┌──

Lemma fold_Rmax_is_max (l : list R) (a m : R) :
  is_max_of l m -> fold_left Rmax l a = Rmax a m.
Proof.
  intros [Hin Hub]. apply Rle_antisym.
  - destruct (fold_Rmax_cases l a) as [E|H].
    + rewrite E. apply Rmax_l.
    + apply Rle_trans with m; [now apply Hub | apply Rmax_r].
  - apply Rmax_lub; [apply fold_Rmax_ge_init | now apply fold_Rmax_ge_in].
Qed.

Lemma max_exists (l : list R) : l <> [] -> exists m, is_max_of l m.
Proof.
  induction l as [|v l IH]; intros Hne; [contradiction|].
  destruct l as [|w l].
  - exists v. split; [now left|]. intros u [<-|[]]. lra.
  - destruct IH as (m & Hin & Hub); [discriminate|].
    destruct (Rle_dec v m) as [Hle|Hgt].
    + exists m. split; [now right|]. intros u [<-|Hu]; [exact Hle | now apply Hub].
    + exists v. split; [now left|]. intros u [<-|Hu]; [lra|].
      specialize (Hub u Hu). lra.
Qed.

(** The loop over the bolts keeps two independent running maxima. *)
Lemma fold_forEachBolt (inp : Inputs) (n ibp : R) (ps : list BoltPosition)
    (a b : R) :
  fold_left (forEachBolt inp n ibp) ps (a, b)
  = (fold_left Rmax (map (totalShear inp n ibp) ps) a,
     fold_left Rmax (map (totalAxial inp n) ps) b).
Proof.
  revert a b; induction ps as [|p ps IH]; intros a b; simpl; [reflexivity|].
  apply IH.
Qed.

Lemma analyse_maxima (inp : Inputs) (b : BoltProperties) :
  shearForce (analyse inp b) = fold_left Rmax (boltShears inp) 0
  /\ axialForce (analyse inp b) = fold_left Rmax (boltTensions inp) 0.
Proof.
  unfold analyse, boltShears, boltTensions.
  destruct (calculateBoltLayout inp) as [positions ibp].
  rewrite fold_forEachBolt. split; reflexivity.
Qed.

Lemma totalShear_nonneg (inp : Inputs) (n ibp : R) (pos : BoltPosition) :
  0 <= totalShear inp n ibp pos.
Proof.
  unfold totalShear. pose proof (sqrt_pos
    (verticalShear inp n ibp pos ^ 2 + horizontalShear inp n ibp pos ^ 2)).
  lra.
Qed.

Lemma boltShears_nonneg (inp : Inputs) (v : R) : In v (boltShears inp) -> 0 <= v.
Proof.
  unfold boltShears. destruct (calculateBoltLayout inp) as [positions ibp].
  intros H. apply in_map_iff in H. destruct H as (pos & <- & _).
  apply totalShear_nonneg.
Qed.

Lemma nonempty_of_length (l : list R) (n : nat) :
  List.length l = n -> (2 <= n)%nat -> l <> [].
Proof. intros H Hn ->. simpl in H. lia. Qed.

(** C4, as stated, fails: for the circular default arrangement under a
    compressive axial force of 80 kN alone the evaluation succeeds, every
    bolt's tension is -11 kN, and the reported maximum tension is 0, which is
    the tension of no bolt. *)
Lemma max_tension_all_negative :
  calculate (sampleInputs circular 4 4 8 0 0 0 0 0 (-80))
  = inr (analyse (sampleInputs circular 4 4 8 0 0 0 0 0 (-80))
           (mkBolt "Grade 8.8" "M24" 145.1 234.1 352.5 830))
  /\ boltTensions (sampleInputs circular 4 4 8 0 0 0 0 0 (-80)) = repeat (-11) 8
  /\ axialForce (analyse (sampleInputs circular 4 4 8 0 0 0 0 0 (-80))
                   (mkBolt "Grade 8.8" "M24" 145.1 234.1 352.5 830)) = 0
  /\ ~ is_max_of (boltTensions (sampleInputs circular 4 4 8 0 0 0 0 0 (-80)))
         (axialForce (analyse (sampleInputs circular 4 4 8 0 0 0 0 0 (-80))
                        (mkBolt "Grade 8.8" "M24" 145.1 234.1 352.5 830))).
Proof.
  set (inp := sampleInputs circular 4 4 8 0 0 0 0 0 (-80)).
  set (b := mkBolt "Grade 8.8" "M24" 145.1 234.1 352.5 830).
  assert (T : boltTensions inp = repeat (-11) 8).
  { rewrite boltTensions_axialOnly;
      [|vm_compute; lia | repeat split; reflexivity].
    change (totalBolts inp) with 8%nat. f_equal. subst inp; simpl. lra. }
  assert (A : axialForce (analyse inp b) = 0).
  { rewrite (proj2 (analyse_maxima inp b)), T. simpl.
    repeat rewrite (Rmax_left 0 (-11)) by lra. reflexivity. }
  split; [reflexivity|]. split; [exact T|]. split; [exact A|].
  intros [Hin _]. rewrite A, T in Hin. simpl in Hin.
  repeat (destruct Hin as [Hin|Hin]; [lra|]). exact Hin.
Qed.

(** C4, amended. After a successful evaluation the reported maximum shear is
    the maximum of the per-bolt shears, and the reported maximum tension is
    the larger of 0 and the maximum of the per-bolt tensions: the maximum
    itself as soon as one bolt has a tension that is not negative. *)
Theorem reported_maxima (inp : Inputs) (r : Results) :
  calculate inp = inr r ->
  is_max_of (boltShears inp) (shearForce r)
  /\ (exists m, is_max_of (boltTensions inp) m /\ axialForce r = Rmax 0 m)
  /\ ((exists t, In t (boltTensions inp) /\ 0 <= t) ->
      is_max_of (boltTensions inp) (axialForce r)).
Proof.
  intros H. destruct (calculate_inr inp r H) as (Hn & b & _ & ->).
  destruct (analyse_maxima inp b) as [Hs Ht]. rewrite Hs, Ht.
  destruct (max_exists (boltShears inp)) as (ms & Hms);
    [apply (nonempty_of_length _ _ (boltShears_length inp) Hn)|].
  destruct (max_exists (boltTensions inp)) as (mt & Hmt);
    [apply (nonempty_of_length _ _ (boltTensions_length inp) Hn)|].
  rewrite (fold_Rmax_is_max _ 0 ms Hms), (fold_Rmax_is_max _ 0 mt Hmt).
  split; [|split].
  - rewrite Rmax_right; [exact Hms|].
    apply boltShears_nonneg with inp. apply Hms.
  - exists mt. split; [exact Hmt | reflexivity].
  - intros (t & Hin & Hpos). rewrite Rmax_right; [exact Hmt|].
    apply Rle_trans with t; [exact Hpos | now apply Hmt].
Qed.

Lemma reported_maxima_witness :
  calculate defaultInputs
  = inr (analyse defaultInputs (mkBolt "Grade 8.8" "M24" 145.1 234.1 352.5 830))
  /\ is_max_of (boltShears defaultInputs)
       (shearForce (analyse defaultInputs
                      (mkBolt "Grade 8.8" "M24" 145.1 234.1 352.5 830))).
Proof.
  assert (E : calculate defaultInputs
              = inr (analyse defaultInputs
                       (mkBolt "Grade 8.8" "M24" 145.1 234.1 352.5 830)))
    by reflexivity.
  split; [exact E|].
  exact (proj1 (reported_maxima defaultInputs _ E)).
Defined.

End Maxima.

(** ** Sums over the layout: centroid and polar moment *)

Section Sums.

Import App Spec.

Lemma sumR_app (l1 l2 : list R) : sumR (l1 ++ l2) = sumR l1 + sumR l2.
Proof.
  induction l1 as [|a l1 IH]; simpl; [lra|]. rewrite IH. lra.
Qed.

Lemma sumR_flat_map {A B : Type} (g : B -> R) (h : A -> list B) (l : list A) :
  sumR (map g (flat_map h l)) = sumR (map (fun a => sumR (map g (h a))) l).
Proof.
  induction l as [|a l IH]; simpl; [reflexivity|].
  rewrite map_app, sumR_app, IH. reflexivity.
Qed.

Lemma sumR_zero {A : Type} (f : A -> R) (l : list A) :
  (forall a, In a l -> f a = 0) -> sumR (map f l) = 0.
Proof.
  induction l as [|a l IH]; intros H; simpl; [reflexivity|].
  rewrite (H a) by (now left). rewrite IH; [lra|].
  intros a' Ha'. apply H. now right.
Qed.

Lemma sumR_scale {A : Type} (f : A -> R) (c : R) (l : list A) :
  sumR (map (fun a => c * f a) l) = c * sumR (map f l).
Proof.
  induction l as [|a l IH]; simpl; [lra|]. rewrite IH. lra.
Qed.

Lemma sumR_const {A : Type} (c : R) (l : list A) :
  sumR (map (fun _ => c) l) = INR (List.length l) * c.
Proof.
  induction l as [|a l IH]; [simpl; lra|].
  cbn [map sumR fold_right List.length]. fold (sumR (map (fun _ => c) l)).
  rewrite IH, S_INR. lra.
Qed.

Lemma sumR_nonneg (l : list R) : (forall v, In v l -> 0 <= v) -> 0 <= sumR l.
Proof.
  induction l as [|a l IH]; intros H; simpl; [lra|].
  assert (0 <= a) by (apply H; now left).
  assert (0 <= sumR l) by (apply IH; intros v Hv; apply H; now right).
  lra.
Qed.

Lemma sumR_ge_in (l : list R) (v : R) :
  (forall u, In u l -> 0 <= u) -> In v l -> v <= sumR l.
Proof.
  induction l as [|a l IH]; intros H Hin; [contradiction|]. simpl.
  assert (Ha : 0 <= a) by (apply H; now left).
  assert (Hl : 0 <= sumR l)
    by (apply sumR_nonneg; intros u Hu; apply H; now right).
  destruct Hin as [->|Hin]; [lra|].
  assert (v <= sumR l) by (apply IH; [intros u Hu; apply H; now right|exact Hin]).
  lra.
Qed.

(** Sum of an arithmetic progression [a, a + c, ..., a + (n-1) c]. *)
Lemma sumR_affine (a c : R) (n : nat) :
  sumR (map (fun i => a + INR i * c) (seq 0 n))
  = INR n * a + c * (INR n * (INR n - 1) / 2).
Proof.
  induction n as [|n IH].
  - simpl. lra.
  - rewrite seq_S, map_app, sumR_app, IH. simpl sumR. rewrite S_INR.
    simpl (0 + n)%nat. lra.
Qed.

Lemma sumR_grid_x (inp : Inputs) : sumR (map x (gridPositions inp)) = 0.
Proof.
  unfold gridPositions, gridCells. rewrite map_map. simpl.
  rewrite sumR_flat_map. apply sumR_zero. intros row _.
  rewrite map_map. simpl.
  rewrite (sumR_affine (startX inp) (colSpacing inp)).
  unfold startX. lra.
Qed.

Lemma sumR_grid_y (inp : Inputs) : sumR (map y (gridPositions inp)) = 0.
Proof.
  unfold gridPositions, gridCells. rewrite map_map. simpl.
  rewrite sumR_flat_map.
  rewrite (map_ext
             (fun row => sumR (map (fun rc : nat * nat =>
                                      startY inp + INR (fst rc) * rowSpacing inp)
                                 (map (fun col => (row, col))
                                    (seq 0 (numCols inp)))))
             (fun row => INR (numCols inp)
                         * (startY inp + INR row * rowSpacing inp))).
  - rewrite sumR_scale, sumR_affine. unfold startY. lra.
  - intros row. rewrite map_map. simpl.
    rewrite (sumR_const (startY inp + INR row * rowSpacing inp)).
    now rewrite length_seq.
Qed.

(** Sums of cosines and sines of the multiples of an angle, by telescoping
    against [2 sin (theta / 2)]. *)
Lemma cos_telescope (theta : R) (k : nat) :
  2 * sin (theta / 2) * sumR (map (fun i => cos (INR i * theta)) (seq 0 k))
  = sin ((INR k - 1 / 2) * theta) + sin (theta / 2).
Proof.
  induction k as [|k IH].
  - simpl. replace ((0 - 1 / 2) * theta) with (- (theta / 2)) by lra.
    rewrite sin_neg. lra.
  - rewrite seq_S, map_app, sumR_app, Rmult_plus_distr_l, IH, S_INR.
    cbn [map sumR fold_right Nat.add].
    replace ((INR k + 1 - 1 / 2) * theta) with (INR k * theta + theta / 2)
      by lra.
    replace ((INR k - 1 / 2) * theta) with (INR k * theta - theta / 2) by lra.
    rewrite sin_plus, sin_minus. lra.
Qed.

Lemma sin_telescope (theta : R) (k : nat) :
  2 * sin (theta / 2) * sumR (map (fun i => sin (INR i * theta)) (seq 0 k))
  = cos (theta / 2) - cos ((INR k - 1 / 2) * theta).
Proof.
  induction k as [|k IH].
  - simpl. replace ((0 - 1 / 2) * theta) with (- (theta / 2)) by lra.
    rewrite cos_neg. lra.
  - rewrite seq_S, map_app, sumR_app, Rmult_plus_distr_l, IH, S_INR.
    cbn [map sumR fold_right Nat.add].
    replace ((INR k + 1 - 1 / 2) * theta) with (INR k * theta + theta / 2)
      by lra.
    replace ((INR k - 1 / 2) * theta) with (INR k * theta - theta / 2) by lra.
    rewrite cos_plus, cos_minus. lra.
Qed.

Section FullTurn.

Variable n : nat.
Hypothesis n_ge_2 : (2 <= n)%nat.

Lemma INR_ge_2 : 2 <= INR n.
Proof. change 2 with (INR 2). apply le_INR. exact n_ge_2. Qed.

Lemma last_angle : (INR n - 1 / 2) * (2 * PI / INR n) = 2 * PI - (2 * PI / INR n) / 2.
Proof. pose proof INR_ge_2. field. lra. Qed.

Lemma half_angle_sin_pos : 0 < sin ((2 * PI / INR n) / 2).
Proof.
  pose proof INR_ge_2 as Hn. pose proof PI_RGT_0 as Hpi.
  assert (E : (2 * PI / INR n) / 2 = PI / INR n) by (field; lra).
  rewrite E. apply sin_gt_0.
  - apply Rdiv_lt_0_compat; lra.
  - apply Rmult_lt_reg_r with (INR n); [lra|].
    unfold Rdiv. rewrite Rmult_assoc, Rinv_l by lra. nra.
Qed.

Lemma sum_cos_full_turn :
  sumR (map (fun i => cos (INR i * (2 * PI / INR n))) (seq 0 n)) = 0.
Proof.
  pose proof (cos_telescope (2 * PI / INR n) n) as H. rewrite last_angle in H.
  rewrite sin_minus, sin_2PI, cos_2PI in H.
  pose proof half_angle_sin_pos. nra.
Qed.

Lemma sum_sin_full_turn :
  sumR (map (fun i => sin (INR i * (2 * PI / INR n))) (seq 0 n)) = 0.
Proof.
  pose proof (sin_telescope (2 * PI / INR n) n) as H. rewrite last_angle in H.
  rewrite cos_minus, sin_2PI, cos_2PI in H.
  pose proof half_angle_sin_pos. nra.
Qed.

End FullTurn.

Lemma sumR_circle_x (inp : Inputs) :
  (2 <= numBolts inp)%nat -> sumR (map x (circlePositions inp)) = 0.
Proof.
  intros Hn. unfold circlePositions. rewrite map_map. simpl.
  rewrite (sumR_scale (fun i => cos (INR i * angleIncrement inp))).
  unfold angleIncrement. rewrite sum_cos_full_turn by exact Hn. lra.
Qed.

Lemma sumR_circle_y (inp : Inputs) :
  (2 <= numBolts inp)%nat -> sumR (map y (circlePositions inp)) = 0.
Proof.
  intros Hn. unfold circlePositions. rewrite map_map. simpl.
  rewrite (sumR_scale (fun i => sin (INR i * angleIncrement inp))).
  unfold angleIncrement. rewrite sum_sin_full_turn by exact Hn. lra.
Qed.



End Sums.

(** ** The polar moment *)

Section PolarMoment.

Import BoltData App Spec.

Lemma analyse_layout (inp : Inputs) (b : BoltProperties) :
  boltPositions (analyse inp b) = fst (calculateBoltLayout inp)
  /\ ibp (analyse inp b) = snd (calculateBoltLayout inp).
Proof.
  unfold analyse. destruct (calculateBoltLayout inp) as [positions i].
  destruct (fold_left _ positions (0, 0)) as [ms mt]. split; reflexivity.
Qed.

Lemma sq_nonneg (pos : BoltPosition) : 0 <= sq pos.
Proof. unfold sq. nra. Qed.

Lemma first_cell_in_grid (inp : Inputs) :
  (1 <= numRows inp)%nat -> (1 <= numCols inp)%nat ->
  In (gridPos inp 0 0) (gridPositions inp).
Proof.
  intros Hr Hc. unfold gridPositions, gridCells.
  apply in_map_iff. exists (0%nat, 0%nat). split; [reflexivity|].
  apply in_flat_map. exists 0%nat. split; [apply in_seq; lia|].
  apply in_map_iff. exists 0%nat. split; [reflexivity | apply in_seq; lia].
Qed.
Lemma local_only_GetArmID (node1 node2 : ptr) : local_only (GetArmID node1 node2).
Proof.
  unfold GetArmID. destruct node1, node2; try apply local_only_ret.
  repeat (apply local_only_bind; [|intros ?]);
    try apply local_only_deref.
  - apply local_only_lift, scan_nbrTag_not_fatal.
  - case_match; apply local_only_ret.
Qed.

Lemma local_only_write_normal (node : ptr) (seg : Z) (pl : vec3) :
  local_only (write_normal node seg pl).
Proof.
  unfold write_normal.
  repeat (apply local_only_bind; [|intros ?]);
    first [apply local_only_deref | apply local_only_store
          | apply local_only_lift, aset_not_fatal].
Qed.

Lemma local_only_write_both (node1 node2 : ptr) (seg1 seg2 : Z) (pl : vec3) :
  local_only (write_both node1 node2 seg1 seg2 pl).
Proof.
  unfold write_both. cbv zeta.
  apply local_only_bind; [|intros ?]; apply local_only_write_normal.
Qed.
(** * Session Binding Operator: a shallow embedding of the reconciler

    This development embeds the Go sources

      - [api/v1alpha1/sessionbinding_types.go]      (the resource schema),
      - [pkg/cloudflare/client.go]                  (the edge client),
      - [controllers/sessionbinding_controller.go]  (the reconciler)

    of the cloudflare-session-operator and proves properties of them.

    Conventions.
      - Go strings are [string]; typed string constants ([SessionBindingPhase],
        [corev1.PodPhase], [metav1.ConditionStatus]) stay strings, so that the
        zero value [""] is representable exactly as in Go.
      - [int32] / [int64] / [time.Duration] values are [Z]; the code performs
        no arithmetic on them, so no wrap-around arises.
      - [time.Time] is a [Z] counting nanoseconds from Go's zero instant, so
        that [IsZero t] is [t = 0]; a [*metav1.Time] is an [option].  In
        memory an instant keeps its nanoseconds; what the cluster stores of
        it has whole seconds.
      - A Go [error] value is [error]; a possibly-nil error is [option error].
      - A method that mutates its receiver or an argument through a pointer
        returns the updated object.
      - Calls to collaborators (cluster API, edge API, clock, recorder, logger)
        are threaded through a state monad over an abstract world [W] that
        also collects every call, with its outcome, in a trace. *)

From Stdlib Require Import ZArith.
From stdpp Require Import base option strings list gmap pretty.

└──

### WORK TASK
Where the word "forall" shows up in a line of the listing, return that line.

### EXERCISE SOLUTION
  (forall a, In a l -> f a = 0) -> sumR (map f l) = 0.
Lemma sumR_nonneg (l : list R) : (forall v, In v l -> 0 <= v) -> 0 <= sumR l.
  (forall u, In u l -> 0 <= u) -> In v l -> v <= sumR l.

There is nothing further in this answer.